Kuwait probes Shi'ite magazine for Prophet wife slur

Kuwait launched today an investigation into a Shi'ite magazine that caused an uproar by allegedly insulting a wife of Islam's Prophet Mohammad.

Information Minister Mohammad Abulhasan said the Lebanese al-Minbar magazine, which was being printed illegally in the majority Sunni Muslim Gulf state despite being banned since 2003, was blasphemous.

''Al-Minbar is not licensed in Kuwait but was still being printed and circulated, and it publishes ideas that do not conform with the Islamic sharia,'' he told Reuters.

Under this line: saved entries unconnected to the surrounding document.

(** C6 - [heap_arena_alloc] on any arena, for any request that is neither 0
    nor within 7 bytes of 4 GB, while the list has at most a million blocks.
    It returns the address of a new block in use, aligned to 8 bytes, at
    least as large as asked, that no block in use overlaps; or 0, when no
    free block is large enough and the memory for one could not be had (a
    request that fits a page only fails when no frame is free). Either way
    the list stays well formed, the other blocks in use stay where they are
    with their contents. *)
Theorem heap_arena_alloc_spec s l size o : heap_rep s l -> Z.of_nat (length l) <= 1000000 -> 0 < size <= 2 ^ 32 - 8 ->
  exists p s' l', heap_arena_alloc size o s = (p, s') /\ heap_rep s' l' /\ kept s s' l /\ (length l' <= length l + 2)%nat /\
    ((exists b, p = b_at b + 24 /\ gains l l' b /\ p mod 8 = 0 /\ size <= b_size b) \/
     (p = 0 /\ (forall d, b_free d = false -> (d ∈ l' <-> d ∈ l)) /\ (forall d, d ∈ l -> b_free d = true -> b_size d < ALIGN_UP size) /\
      (ALIGN_UP size + 24 <= 4096 -> forall c, 0 <= c < PMM_MAX_BLOCKS -> in_use s c = true))).
Proof.
  intros R Hn Hsz. destruct (heap_alloc_run s l size o R Hn Hsz) as (p & s' & l' & E & R' & K & Hl & [(b & -> & G & Hb)|Hr]); exists p || eexists _; exists s', l'.
  - split; [done|]. split; [done|]. split; [done|]. split; [done|]. left. exists b. split; [done|]. split; [done|].
    split; [by eapply (gains_aligned s')|]. destruct (align_up_bounds size Hsz). lia.
  - split; [done|]. split; [done|]. split; [done|]. split; [done|]. by right.
Qed.

(** C15 - [heap_arena_free] of the address of a block of the arena. A block in
    use becomes free and is merged with the block behind it in the list and
    then with the one before, each if it is free and next to it in memory; the
    list is otherwise as it was. So exactly it leaves the blocks in use, all
    the others stay where they are with their contents, the list stays well
    formed, and where no free blocks next to each other followed one another
    before, none do after. A block that is free already (a second [free]) is
    recognised and nothing changes. *)
Theorem heap_arena_free_spec s l1 b l2 : let l := l1 ++ b :: l2 in heap_rep s l ->
  exists s', let l' := if b_free b then l else freed l1 b l2 in
    heap_arena_free (b_at b + 24) s = (tt, s') /\ heap_rep s' l' /\ (length l' <= length l)%nat /\ (spread l -> spread l') /\
    (b_free b = false -> loses l l' b /\ kept_but s s' l b) /\ (b_free b = true -> s' = s).
Proof.
  intros l R. assert (Hb : b ∈ l) by (unfold l; ins). destruct (b_free b) eqn:Hf.
  - destruct (ptr_header s l b R Hb) as (P1 & P2 & P3 & P4 & P5 & _). rewrite Hf in P5. exists s. split; [|done].
    unfold heap_arena_free. rewrite (proj2 (Z.eqb_neq _ _)) by done. rewrite P2. cbn [Z.eqb negb]. rewrite P3.
    rewrite (bind_run _ _ s HEAP_MAGIC s) by (unfold h_magic, gets; by rewrite P4). rewrite Z.eqb_refl. cbn [negb].
    rewrite (bind_run _ _ s 1 s) by (unfold h_free, gets; by rewrite P5). done.
  - destruct (free_used_run s l1 b l2 R Hf) as (s' & E & R' & L & K & Hn). exists s'. do 3 (split; [done|]).
    split; [apply freed_spread|done].
Qed.

(** ** Reallocation *)

(** Writing into the payload of a block in use leaves the list alone. *)
Lemma payload_write s l c off bs : heap_rep s l -> c ∈ l -> 0 <= off -> off + zlen bs <= b_size c ->
  let s' := set_hram (store_bytes (b_at c + 24 + off) bs (hram s)) s in
  heap_rep s' l /\ forall d a, d ∈ l -> d <> c -> in_payload d a -> ld8 (hram s') a = ld8 (hram s) a.
Proof.
  intros R Hc Ho Hz s'. pose proof (zlen_nonneg bs). assert (Hout : forall a, ~ in_payload c a -> ld8 (hram s') a = ld8 (hram s) a).
  { intros a Ha. unfold s'. autorewrite with hst. rewrite ld8_store_bytes, decide_False; [done|]. unfold in_payload, b_end in Ha. lia. }
  split.
  - destruct R as [R1 R2 R3 R4 R5 R6]. constructor; try done. apply (linked_frame (hram s)); [|done]. intros d a Hd Ha. apply Hout. intros Hp.
    rewrite list.Forall_forall in R4. specialize (R4 d Hd). apply (payload_clear l c d a R5 Hc Hd Hp); [destruct R4; lia|done].
  - intros d a Hd Hn Ha. apply Hout. intros Hp. destruct (pairwise_in l c d (hr_sep _ _ R) Hc Hd) as [->|[Hs|Hs]]; [done|..];
      unfold in_payload, b_end in *; lia.
Qed.

(** The bytes of a block that survive in another. *)
Definition carried s s' (p q n : Z) : Prop := forall i, 0 <= i < n -> ld8 (hram s') (q + i) = ld8 (hram s) (p + i).

(** Shrinking in place: the block keeps its address. *)
Lemma shrink_run s l b size : heap_rep s l -> b ∈ l -> b_free b = false -> 8 <= size -> size mod 8 = 0 -> size <= b_size b ->
  exists s' l' c, split_block (b_at b) size s = (tt, s') /\ heap_rep s' l' /\ b_at c = b_at b /\ c ∈ l' /\ b_free c = false /\ size <= b_size c /\
    (forall d, b_free d = false -> (d ∈ l' <-> d = c \/ (d ∈ l /\ d <> b))) /\
    (forall d a, d ∈ l -> d <> b -> b_free d = false -> in_payload d a -> ld8 (hram s') a = ld8 (hram s) a) /\
    (forall i, 0 <= i < size -> ld8 (hram s') (b_at b + 24 + i) = ld8 (hram s) (b_at b + 24 + i)).
Proof.
  intros R Hb Hf H1 H2 H3. destruct (ptr_header s l b R Hb) as (_ & _ & _ & _ & _ & P6). pose proof (rep_at _ _ b R Hb) as Ob.
  destruct (decide (size + 32 <= b_size b)) as [Hbig|Hsmall].
  - apply list_elem_of_split in Hb as (l1 & l2 & ->). destruct (split_run s l1 b l2 size R H1 H2 Hbig) as (s' & E & R' & _ & M).
    exists s', (l1 ++ left_part b size :: right_part b size :: l2), (left_part b size). split; [done|]. split; [done|]. split; [done|]. split; [ins|]. split; [done|]. split; [done|].
    destruct (pairwise_mid l1 [b] l2 (hr_sep _ _ R)) as [_ Hs]. assert (Hnb : b ∉ l1 ++ l2).
    { intros Hin. destruct (Hs b b Hin ltac:(ins)) as [Hx|Hx]; destruct Ob; unfold b_end in Hx; lia. }
    split; [|split].
    + intros d Hd. assert (d <> right_part b size) by (intros ->; discriminate). destruct (decide (d = b)) as [->|]; ins.
    + intros d a Hd Hn Hfd Ha. assert (K : kept s s' (l1 ++ l2)) by (eapply kept_header; [exact R'|exact M|]; intros x Hx _; ins).
      apply (K d a); [ins|done|done].
    + intros i Hi. apply M. intros c Hc. apply (payload_clear _ (left_part b size) c _ (hr_sep _ _ R')); [ins|done|unfold in_payload, b_end; cbn; lia|].
      pose proof (rep_at _ _ c R' Hc) as [_ _ _ _ Hm _]. lia.
  - exists s, l, b. split; [apply split_small; rewrite P6; lia|]. do 5 (split; [done|]). split; [|done]. intros d Hd.
    destruct (decide (d = b)) as [->|]; tauto.
Qed.

(** [heap_arena_realloc] of a block in use, for any size that is neither
    0 nor within 7 bytes of 4 GB, while the list has fewer than a million
    blocks. It returns the address of a block in use with room for the new
    size whose first bytes, up to the smaller of the two sizes, are those of
    the old block, the old one having been released if it moved; or 0, and
    then the old block is still there with its contents. Every other block in
    use stays where it is with its contents, and the list stays well formed. *)
Theorem heap_arena_realloc_spec s l b size o : heap_rep s l -> b ∈ l -> b_free b = false -> Z.of_nat (length l) <= 1000000 -> 0 < size <= 2 ^ 32 - 8 ->
  exists q s' l', heap_arena_realloc (b_at b + 24) size o s = (q, s') /\ heap_rep s' l' /\ kept_but s s' l b /\
    (forall d, d ∈ l -> d <> b -> b_free d = false -> d ∈ l') /\
    ((q = 0 /\ b ∈ l' /\ carried s s' (b_at b + 24) (b_at b + 24) (b_size b)) \/
     (exists c, q = b_at c + 24 /\ c ∈ l' /\ b_free c = false /\ size <= b_size c /\ carried s s' (b_at b + 24) q (Z.min size (b_size b)) /\
        forall d, b_free d = false -> d ∈ l' -> d = c \/ (d ∈ l /\ d <> b))).
Proof.
  intros R Hb Hf Hlen Hsz. destruct (align_up_bounds size Hsz) as (A1 & A2 & A3 & A4). destruct (ptr_header s l b R Hb) as (P1 & P2 & P3 & P4 & P5 & P6). rewrite Hf in P5.
  unfold heap_arena_realloc. rewrite (proj2 (Z.eqb_neq (b_at b + 24) 0)) by done. rewrite (proj2 (Z.eqb_neq size 0)) by lia. rewrite P2. cbn [Z.eqb negb]. cbn zeta. rewrite P3.
  rewrite (bind_run _ _ s HEAP_MAGIC s) by (unfold h_magic, gets; by rewrite P4). rewrite Z.eqb_refl. cbn [negb].
  rewrite (bind_run _ _ s 0 s) by (unfold h_free, gets; by rewrite P5). cbn [Z.eqb negb].
  change (SIZE_MAX_LOCAL - (ALIGN - 1)) with (2 ^ 32 - 8). rewrite (proj2 (Z.ltb_ge (2 ^ 32 - 8) size)) by lia.
  rewrite (bind_run _ _ s (b_size b) s) by (unfold h_size, gets; by rewrite P6). destruct (Z.leb_spec (ALIGN_UP size) (b_size b)) as [Hle|Hgt].
  - destruct (shrink_run s l b (ALIGN_UP size) R Hb Hf A2 A3 Hle) as (s' & l' & c & E & R' & Hat & Hc & Hcf & Hcs & Hl & Hby1 & Hby2).
    rewrite (bind_run _ _ _ _ _ E). exists (b_at b + 24), s', l'. split; [done|]. split; [done|].
    split; [intros d a Hd Hn Hfd Ha; by apply (Hby1 d)|]. split; [intros d Hd Hn Hfd; apply Hl; [done|by right]|]. right. exists c.
    rewrite Hat. split; [done|]. split; [done|]. split; [done|]. split; [lia|]. split; [|intros d Hd Hdl; by apply Hl].
    intros i Hi. by rewrite Hby2 by lia.
  - destruct (heap_alloc_run s l size o R Hlen Hsz) as (q & s1 & l1 & E & R1 & K1 & _ & [(c & -> & G & Hc)|(-> & Hl & _)]); rewrite (bind_run _ _ _ _ _ E).
    2:{ exists 0, s1, l1. split; [done|]. split; [done|]. split; [intros d a Hd Hn Hfd Ha; by apply (K1 d)|]. split; [intros d Hd _ Hfd; by apply Hl|]. left.
      split; [done|]. split; [by apply Hl|]. intros i Hi. apply (K1 b); [done|done|]. unfold in_payload, b_end. lia. }
    destruct G as (Gf & Gin & Gn & Gl). pose proof (rep_at _ _ c R1 Gin) as Oc. rewrite (proj2 (Z.eqb_neq (b_at c + 24) 0)) by (destruct Oc; lia).
    assert (Hb1 : b ∈ l1) by (apply Gl; [done|by right]). assert (Hcb : c <> b) by (intros ->; done).
    set (bs := load_bytes (hram s1) (b_at b + 24) (b_size b)). pose proof (rep_at _ _ b R Hb) as Ob.
    assert (Hbs : zlen bs = b_size b) by (apply zlen_load; destruct Ob; lia).
    destruct (payload_write s1 l1 c 0 bs R1 Gin ltac:(lia) ltac:(lia)) as [R2 K2]. rewrite Z.add_0_r in R2, K2.
    set (s2 := set_hram (store_bytes (b_at c + 24) bs (hram s1)) s1) in *.
    pose proof Hb1 as (la & lb & El)%list_elem_of_split. pose proof R2 as Rs. rewrite El in Rs.
    destruct (free_used_run s2 la b lb Rs Hf) as (s3 & E3 & R3 & L3 & K3 & _). rewrite <- El in L3, K3. set (l3 := freed la b lb) in *. clearbody l3.
    exists (b_at c + 24), s3, l3. split; [|split; [done|split; [|split]]].
    + rewrite (bind_run _ _ s1 tt s2) by done. by rewrite (bind_run _ _ _ _ _ E3).
    + intros d a Hd Hn Hfd Ha. assert (Hd1 : d ∈ l1) by (apply Gl; [done|by right]).
      rewrite (K3 d a), (K2 d a), (K1 d a); try done. intros ->. done.
    + intros d Hd Hn Hfd. apply L3; [done|]. split; [|done]. apply Gl; [done|by right].
    + right. exists c. split; [done|]. split; [by apply L3|]. split; [done|]. split; [lia|]. split.
      * intros i Hi. rewrite (K3 c); [|done|done|done|unfold in_payload, b_end; lia]. unfold s2. autorewrite with hst.
        rewrite ld8_store_bytes, decide_True by lia. replace (b_at c + 24 + i - (b_at c + 24)) with i by lia. unfold bs, load_bytes.
        rewrite aget_tab by lia. rewrite u8_small by apply ld8_byte. apply (K1 b); [done|done|]. unfold in_payload, b_end. lia.
      * intros d Hd Hdl. apply L3 in Hdl as [Hdl Hn]; [|done]. apply Gl in Hdl as [->|Hdl]; [by left|by right|done].
Qed.
End heap.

''The public prosecution is currently investigating the matter and anyone who is involved with the magazine or responsible for printing it.'' Security sources said the magazine had caused a furore in the tiny Gulf Arab state by publishing an article regarded as blasphemous about Prophet Mohammad's favourite wife, Aisha.

Shi'ites accuse Aisha of siding with the opponents of Caliph Ali, the first and most revered Imam of the Shi'ite sect.

Al-Minbar was banned early last year soon after it published articles that allegedly promoted the Shi'ite sect of Islam while defaming figures revered by Sunni Muslims.

It has since been smuggled into the country on compact discs and printed and distributed illegally, security sources said. These discs have since been seized in a police raid.

The 2003 U S-led war on Iraq and the emergence of the long-repressed Shi'ites as a political force in Kuwait's northern neighbour has heightened sensitivities between Islam's main Shi'ite and Sunni sects.

Shi'ites make up one-third of Kuwait's indigenous population of some 900,000 people, holding five seats in the 50-member parliament and one post in the 18-member cabinet.